[Input for this task — start]

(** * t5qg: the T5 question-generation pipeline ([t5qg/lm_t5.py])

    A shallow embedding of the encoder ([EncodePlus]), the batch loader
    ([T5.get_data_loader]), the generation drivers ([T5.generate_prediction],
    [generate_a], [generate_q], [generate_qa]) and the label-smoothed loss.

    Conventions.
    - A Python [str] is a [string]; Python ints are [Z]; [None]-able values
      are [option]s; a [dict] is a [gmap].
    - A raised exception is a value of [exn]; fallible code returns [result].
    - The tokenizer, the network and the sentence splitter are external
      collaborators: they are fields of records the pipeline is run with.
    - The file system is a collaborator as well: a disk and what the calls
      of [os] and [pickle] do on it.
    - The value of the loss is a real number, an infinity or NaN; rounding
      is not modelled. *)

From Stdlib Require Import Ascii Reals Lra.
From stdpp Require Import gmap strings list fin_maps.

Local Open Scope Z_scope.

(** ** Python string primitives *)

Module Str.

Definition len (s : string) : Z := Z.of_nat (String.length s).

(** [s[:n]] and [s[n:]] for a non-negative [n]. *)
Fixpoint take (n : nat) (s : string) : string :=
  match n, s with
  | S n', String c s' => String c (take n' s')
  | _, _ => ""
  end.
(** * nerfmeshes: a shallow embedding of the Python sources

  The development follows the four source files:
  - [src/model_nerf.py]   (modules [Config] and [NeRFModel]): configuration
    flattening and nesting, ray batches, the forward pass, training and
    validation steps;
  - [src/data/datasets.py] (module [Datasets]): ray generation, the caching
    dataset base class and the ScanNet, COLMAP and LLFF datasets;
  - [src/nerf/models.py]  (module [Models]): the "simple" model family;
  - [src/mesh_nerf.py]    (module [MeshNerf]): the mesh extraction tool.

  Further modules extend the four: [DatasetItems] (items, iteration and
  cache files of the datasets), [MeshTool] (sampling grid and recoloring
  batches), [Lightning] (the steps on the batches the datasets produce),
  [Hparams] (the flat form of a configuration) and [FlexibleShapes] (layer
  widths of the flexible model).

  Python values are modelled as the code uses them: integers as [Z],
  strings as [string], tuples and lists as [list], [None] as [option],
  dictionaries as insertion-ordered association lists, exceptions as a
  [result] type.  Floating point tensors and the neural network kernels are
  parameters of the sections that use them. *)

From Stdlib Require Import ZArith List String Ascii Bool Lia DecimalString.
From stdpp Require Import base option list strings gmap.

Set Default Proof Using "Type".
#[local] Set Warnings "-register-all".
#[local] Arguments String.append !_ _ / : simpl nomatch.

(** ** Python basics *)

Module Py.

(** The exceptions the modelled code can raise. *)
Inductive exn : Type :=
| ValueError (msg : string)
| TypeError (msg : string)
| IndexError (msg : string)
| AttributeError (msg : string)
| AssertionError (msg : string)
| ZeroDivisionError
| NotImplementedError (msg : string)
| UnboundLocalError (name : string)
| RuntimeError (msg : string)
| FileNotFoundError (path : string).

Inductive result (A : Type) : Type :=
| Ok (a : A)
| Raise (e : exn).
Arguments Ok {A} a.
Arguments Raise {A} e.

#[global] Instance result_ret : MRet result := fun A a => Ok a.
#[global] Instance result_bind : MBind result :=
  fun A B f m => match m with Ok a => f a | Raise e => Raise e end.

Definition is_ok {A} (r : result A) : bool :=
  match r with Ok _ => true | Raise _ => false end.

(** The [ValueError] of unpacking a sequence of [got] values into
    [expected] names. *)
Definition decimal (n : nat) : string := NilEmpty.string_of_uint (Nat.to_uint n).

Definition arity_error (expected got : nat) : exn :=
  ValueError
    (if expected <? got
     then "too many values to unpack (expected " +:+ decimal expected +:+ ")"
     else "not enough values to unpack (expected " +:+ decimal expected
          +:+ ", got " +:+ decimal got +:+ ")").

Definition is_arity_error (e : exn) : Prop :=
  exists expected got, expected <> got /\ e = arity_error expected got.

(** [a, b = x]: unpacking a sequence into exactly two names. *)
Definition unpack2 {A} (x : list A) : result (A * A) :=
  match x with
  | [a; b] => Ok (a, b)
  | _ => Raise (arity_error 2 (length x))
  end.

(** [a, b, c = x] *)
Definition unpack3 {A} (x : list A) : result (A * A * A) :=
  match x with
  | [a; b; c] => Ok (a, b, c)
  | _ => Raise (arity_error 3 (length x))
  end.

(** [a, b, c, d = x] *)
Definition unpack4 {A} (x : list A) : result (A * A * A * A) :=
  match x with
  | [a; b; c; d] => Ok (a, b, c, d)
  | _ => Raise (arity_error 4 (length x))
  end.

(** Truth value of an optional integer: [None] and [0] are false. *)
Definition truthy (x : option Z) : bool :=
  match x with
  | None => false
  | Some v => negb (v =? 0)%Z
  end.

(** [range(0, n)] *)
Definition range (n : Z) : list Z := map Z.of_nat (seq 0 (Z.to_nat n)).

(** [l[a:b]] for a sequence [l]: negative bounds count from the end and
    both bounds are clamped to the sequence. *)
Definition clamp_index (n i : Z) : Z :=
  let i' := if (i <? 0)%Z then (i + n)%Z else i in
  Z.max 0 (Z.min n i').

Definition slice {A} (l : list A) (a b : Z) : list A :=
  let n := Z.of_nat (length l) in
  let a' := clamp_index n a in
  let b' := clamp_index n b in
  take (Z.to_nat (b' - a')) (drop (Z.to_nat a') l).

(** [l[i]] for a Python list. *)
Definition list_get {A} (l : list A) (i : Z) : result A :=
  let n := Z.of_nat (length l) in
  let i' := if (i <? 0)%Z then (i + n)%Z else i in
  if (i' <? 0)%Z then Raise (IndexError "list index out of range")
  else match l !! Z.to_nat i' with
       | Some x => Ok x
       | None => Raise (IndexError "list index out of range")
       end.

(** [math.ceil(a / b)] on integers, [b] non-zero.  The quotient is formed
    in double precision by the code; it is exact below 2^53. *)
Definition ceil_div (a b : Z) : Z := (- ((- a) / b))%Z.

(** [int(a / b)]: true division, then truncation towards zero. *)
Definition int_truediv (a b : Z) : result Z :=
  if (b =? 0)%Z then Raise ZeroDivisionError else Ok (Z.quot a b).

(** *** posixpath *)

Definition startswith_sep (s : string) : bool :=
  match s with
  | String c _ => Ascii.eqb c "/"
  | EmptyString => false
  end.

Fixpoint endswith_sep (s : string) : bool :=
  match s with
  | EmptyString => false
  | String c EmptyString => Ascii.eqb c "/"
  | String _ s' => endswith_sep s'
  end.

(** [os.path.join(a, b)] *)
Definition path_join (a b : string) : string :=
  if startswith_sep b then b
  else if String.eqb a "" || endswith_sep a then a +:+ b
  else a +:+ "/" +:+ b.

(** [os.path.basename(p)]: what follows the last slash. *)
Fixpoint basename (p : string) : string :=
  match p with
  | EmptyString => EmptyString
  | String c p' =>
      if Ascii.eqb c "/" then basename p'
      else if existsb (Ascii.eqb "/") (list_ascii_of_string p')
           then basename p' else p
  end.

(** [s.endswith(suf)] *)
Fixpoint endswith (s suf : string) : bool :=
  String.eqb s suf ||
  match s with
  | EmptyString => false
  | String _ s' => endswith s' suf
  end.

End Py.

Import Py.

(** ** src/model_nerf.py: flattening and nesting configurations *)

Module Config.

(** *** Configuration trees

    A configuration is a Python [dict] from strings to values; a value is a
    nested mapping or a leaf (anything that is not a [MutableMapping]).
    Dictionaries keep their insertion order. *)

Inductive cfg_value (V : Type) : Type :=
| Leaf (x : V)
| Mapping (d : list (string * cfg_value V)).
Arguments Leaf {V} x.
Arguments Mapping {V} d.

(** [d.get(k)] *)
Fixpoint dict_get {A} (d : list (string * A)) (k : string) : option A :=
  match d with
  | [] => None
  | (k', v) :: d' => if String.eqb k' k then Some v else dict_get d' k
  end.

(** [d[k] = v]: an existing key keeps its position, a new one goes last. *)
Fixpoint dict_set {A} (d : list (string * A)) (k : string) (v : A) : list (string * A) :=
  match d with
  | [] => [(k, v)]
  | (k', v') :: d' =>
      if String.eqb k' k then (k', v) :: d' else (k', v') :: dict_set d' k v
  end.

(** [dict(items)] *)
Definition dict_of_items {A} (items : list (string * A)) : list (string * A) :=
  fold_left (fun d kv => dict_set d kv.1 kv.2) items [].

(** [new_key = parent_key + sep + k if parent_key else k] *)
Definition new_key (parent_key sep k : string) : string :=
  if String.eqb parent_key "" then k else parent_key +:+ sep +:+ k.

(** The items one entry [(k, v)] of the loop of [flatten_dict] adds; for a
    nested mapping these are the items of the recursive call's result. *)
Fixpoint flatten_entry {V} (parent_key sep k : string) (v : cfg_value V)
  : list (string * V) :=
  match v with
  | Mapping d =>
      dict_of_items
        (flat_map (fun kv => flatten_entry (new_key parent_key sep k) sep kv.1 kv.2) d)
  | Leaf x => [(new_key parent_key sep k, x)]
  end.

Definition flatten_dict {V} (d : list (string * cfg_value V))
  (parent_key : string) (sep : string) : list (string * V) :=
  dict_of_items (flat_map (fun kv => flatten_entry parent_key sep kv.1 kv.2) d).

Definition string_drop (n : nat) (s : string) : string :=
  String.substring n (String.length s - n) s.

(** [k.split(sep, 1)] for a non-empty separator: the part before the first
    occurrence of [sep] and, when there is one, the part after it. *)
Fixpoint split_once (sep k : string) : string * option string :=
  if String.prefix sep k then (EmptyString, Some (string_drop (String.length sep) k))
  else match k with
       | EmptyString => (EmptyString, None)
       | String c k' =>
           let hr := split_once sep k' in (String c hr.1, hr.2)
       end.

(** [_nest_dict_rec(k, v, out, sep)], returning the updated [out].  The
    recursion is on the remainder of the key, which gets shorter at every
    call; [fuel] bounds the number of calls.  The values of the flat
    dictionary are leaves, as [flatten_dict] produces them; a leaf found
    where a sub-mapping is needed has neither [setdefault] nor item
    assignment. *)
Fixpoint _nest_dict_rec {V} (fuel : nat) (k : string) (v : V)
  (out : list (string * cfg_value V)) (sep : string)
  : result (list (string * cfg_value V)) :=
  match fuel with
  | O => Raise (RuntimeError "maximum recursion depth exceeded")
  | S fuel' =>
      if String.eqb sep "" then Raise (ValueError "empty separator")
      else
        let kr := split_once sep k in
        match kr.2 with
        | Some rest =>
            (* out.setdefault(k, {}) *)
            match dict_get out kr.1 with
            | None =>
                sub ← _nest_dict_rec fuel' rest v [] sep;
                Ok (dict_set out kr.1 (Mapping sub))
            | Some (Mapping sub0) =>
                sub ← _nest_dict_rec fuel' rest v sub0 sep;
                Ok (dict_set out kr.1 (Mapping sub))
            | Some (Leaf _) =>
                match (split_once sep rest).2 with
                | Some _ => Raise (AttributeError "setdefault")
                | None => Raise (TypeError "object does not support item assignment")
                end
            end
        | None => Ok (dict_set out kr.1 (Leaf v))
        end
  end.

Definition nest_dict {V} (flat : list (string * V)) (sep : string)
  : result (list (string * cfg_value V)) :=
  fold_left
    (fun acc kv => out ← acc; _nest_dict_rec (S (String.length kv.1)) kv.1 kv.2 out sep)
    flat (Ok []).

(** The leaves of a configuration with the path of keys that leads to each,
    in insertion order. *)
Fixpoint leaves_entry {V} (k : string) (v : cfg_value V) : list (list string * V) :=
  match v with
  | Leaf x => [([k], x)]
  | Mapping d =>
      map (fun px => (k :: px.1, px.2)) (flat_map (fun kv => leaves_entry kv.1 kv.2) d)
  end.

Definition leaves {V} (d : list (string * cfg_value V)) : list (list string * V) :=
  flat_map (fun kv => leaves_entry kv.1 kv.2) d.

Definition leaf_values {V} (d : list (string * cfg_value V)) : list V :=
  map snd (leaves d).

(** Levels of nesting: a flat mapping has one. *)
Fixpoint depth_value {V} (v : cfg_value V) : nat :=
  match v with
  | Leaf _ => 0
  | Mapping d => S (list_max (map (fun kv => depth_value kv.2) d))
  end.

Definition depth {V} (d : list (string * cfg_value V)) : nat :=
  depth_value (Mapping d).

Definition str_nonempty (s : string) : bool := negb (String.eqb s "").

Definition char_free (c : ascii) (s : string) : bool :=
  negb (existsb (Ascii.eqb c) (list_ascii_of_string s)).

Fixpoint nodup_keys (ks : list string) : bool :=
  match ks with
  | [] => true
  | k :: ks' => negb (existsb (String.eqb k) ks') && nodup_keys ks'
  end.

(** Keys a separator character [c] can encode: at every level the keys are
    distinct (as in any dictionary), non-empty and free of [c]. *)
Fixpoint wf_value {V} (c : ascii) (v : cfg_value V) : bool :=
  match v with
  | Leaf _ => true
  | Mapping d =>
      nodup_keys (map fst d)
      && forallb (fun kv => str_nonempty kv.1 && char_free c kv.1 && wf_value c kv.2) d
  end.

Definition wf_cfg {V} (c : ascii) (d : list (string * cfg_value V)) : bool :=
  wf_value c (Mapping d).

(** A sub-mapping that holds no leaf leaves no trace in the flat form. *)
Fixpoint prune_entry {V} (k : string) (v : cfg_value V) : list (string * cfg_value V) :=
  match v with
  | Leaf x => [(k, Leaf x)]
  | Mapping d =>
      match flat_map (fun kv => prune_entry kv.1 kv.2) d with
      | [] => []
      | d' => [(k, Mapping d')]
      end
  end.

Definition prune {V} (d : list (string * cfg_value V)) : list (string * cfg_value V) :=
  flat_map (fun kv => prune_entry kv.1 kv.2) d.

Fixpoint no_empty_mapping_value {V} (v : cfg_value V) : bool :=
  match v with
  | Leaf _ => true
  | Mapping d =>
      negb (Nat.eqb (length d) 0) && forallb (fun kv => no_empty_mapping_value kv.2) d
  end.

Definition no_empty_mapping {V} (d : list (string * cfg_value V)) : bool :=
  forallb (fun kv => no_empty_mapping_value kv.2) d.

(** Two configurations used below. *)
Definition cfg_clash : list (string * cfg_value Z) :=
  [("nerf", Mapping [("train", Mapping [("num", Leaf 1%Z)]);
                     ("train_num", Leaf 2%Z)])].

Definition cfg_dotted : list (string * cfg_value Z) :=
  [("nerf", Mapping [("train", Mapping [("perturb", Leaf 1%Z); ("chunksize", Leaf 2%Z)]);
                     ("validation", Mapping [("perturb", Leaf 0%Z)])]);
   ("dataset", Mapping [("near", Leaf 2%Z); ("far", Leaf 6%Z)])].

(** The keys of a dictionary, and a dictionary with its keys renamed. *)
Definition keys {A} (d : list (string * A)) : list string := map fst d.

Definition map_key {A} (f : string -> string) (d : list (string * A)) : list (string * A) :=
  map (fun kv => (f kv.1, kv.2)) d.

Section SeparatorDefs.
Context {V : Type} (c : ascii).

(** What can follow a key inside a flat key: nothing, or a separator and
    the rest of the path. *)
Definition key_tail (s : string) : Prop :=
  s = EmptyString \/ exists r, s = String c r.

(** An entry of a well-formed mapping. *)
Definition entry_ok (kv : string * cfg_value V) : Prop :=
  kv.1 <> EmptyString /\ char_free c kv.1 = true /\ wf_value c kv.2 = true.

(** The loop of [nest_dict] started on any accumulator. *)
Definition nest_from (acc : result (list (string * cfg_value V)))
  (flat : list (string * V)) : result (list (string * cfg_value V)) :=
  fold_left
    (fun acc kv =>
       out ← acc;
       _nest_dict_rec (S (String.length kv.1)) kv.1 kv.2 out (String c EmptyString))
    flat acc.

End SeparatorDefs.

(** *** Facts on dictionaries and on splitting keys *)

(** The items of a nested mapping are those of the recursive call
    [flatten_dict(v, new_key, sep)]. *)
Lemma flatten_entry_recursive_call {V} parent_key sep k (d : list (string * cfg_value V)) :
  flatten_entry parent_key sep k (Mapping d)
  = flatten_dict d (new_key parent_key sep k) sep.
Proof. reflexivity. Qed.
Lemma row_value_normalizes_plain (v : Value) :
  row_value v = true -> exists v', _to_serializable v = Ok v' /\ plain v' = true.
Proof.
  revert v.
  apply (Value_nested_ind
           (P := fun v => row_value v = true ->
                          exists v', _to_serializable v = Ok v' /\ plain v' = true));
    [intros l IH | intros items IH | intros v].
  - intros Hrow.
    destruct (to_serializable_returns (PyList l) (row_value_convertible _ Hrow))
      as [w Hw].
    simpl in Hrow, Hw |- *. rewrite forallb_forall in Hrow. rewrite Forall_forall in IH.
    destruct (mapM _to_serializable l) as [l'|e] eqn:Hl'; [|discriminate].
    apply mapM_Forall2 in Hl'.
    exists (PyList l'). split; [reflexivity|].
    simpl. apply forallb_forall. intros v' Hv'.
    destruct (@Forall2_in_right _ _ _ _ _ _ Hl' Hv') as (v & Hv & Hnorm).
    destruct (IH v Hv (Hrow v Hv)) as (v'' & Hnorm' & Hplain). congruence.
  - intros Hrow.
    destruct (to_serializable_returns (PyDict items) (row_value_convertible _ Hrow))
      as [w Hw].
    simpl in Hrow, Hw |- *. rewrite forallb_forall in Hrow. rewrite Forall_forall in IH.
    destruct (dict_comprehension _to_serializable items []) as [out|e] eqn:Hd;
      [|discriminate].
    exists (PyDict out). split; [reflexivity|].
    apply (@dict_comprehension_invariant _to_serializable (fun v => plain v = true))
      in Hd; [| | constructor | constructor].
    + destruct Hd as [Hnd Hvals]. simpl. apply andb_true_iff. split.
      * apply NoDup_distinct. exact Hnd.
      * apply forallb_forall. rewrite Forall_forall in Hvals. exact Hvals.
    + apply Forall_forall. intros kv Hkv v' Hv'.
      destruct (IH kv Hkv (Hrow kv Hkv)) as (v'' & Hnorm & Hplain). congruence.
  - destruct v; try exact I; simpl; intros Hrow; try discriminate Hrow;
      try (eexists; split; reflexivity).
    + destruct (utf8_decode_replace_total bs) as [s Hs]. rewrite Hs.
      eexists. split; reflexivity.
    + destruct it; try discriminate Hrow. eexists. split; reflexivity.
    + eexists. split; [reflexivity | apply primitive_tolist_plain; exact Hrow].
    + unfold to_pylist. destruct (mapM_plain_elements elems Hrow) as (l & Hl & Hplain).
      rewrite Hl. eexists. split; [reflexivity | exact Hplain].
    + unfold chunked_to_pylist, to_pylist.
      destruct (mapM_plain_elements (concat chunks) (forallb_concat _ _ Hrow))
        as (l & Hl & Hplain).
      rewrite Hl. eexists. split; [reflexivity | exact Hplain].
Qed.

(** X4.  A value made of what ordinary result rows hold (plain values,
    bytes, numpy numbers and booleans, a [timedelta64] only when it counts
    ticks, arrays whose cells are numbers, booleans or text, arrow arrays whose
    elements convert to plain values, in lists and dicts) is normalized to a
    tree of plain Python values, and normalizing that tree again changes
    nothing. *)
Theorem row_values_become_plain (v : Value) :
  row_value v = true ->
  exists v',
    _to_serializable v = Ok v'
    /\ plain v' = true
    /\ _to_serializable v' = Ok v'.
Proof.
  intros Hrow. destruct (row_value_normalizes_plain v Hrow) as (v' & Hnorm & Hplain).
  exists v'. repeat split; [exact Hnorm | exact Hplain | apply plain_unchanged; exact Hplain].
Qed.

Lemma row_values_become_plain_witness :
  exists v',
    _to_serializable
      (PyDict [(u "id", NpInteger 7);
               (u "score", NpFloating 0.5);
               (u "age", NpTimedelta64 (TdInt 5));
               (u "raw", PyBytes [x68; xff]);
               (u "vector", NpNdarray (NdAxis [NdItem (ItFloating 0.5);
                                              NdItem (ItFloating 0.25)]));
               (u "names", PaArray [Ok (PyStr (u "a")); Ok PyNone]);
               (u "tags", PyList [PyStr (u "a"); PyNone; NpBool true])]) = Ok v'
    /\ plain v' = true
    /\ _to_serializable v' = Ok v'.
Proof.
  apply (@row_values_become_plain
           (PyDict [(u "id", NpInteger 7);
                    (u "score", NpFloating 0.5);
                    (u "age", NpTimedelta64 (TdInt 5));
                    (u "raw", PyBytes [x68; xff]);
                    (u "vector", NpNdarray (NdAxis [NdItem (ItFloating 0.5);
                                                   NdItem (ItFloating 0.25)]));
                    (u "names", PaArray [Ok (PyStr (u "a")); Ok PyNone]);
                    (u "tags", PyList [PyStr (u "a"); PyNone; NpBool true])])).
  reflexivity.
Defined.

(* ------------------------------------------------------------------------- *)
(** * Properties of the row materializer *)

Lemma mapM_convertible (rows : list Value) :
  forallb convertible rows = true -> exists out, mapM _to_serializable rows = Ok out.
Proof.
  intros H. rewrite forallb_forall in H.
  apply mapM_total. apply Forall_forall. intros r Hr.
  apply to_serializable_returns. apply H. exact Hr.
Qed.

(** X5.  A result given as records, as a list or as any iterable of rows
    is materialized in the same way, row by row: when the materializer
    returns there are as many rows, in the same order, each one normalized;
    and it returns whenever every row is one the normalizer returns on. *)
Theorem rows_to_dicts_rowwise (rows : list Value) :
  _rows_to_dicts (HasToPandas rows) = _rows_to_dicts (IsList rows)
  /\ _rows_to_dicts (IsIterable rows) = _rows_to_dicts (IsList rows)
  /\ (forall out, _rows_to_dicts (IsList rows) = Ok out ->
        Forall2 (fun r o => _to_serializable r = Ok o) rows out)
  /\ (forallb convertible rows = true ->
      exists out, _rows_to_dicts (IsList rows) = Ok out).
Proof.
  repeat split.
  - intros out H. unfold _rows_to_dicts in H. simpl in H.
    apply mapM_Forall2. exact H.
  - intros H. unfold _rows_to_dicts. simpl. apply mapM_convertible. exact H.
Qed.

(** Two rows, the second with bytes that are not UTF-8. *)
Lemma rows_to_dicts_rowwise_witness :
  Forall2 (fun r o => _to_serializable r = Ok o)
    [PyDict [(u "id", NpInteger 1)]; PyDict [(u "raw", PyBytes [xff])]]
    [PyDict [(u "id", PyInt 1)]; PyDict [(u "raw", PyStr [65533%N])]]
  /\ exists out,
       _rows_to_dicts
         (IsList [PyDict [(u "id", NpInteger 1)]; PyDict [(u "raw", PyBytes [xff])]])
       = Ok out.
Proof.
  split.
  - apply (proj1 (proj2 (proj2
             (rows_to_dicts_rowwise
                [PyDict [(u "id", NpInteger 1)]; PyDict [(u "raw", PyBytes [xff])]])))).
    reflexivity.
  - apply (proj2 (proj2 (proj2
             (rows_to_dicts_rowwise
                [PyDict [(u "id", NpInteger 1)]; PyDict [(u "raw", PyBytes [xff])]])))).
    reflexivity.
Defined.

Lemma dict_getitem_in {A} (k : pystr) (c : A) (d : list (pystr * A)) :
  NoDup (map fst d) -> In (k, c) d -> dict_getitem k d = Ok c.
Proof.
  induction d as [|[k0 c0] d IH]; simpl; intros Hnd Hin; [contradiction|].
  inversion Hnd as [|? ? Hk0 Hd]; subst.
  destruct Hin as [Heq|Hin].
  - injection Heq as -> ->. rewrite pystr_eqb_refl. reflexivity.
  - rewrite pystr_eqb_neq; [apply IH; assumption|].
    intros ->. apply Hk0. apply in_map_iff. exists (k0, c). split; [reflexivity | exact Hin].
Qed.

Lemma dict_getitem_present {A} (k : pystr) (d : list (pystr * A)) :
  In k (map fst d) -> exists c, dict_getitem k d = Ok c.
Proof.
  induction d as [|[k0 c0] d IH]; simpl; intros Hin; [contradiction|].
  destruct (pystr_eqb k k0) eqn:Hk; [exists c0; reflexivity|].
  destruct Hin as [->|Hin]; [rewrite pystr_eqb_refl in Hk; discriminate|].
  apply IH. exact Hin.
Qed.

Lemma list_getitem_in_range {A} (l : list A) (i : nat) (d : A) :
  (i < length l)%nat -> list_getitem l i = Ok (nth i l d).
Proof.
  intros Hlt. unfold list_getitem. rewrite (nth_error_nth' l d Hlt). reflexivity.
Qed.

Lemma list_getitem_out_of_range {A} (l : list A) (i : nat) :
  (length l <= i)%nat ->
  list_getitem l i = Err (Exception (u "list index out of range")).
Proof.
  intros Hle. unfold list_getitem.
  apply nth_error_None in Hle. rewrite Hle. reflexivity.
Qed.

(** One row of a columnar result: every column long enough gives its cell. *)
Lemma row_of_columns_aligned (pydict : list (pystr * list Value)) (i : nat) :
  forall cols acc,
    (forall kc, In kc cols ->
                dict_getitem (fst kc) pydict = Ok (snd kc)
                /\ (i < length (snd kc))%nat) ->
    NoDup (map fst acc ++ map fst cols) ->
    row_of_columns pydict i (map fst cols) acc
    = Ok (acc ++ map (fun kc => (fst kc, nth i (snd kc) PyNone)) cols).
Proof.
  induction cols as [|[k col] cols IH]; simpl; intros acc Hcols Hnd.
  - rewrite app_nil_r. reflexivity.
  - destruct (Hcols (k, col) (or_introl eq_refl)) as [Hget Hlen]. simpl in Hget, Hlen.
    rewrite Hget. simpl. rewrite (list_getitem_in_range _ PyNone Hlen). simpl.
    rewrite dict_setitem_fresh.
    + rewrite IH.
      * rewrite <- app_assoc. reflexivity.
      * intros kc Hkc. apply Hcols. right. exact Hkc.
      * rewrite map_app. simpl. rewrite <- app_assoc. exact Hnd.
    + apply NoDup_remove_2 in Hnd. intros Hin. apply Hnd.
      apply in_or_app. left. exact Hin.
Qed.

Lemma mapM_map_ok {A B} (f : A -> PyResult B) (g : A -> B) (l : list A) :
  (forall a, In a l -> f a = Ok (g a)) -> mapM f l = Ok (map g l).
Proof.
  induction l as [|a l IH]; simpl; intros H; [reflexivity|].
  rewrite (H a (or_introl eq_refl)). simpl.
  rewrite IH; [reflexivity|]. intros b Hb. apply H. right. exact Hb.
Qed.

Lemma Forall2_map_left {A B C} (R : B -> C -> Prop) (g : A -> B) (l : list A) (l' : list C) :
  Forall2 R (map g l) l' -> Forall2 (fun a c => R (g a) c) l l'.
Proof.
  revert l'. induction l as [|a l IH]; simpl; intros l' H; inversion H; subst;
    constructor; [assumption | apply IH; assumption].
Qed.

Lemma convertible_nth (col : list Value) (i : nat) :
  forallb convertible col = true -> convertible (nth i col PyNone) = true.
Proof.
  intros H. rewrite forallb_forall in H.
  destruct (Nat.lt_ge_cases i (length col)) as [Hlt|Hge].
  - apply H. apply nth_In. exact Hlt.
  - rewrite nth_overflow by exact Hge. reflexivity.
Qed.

[Input for this task — finish]

● Task to carry out
From the records above, give again exactly the lines running from the line with "NoDup_distinct. exact Hnd." to the line with "elements convert to", inclusive.

● Written response
      * apply NoDup_distinct. exact Hnd.
      * apply forallb_forall. rewrite Forall_forall in Hvals. exact Hvals.
    + apply Forall_forall. intros kv Hkv v' Hv'.
      destruct (IH kv Hkv (Hrow kv Hkv)) as (v'' & Hnorm & Hplain). congruence.
  - destruct v; try exact I; simpl; intros Hrow; try discriminate Hrow;
      try (eexists; split; reflexivity).
    + destruct (utf8_decode_replace_total bs) as [s Hs]. rewrite Hs.
      eexists. split; reflexivity.
    + destruct it; try discriminate Hrow. eexists. split; reflexivity.
    + eexists. split; [reflexivity | apply primitive_tolist_plain; exact Hrow].
    + unfold to_pylist. destruct (mapM_plain_elements elems Hrow) as (l & Hl & Hplain).
      rewrite Hl. eexists. split; [reflexivity | exact Hplain].
    + unfold chunked_to_pylist, to_pylist.
      destruct (mapM_plain_elements (concat chunks) (forallb_concat _ _ Hrow))
        as (l & Hl & Hplain).
      rewrite Hl. eexists. split; [reflexivity | exact Hplain].
Qed.

(** X4.  A value made of what ordinary result rows hold (plain values,
    bytes, numpy numbers and booleans, a [timedelta64] only when it counts
    ticks, arrays whose cells are numbers, booleans or text, arrow arrays whose
    elements convert to plain values, in lists and dicts) is normalized to a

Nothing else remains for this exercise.